The queries are made available in BigQuery using the EXTERNAL_QUERY
function which allows you to send the queries down to CloudSQL and results are returned to BigQuery.
You will need to first create a Cloud SQL connection, you can follow these instructions to do so. Once you create the connection you will be able to see it in the explorer panel on the left hand side of the console.
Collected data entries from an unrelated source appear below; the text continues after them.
Lemma wait_closed_spec fuel :
  triple (fun c => at_state Closing c /\ (length (c_script c) < fuel)%nat) (wait_closed fuel)
    (fun _ => at_state Closing) wf.
Proof.
  induction fuel as [|fuel IH]; intros c [Hc Hlen]; [lia|]. cbn [wait_closed]. unfold mbind at 1, ST_bind, get, id.
  destruct (live_socket Closing c eq_refl Hc) as [x ->]. destruct (env_isClosed x (c_world c)); [done|].
  pose proof (await_spec _ (at_state_stable Closing) c Hc) as Hawait.
  pose proof (await_script c) as Hscript. unfold mbind, ST_bind. destruct (await c) as [[ev|e|f] c'].
  - apply IH. specialize (Hscript _ _ (proj1 Hc) eq_refl). split; [done|lia].
  - apply Hawait.
  - destruct f; try done. apply Hawait.
Qed.

Lemma loop_closing_spec : triple (at_state Closing) loop_closing (fun _ => settled) wf.
Proof.
  assert (forall c, at_state Closing c -> is_Some (c_socket c)) as Hsock by (intros c; by apply live_socket).
  pose proof (at_state_stable Closing) as Hst.
  unfold loop_closing. apply triple_read. intros [x|].
  2: { intros c [Hc Hn]. destruct (Hsock c Hc) as [? ?]. congruence. }
  eapply triple_bind.
  { eapply triple_conseq; [by apply (call_socket_spec _ _ Hst Hsock (send_law close_message close_message_ok))|by intros c []|done|by intros c []]. }
  intros res. eapply triple_bind.
  { eapply triple_conseq; [apply (await_spec _ Hst)|by intros c []|done|by intros c []]. }
  intros ?. eapply triple_bind.
  { eapply triple_conseq; [by apply (call_socket_spec _ _ Hst Hsock close_law)|done|done|by intros c []]. }
  intros [u|e|f]; [| |by intros c []].
  - apply triple_read. intros fuel. apply (triple_bind _ _ (fun _ => at_state Closing)).
    + intros c [[Hc _] <-]. apply (wait_closed_spec (wait_fuel c)). split; [done|unfold wait_fuel; lia].
    + intros ?. apply cancel_spec. by intros c [].
  - intros c [Hc _]. cbn. by apply onFatalError_wf, Hc.
Qed.

Lemma workerThreadLoop_spec : triple settled workerThreadLoop (fun _ => settled) wf.
Proof.
  unfold workerThreadLoop. apply triple_read. intros s c [[Hwf Hb] Hs]. rewrite Hs in Hb.
  assert (at_state s c) as Hc by done. clear Hwf Hs. revert c Hc.
  destruct s; try done;
    first [apply loop_disconnected_spec|apply loop_connected_spec|apply loop_reconnecting_spec|apply loop_closing_spec].
Qed.

Lemma worker_spec n : triple settled (worker n) (fun _ => settled) wf.
Proof.
  induction n as [|n IH]; [by intros c|]. cbn [worker]. eapply triple_bind; [apply workerThreadLoop_spec|]. by intros ?.
Qed.
End Invariant.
You’ll need the connection ID to run the query, which you can get by clicking the 3 dots and selecting “copy ID”.
Once you have the connection created, you can go ahead and use the SQL below to reach out to Cloud SQL from BigQuery!
Replace the “projects/
SELECT *
FROM EXTERNAL_QUERY(
"projects//locations/us/connections/private-ip-sql-instance-connection",
"select * from public.checkpoints where thread_id = 'demo_purposes';");
You should see the same results as you saw when you ran it in Cloud SQL.
You’ve successfully queried your LangGraph checkpoint data in BigQuery. You can now perform analysis, evaluations, and anything you need with this data with the power of BigQuery.
You can use another LLM to evaluate or perform sentiment analysis and group the results, right within BigQuery using BigQuery ML. Try it out with another query! (Hint: in order to convert bytes in BigQuery, you’ll want to use a function like SAFE_CONVERT_BYTES_TO_STRING.)
Now that you have all the plumbing ready and can access the data in BigQuery, try using this as a light-weight ELT method where you create a table from the SQL results.
You can also explore doing the same setup with AlloyDB. Happy querying (and analysis)!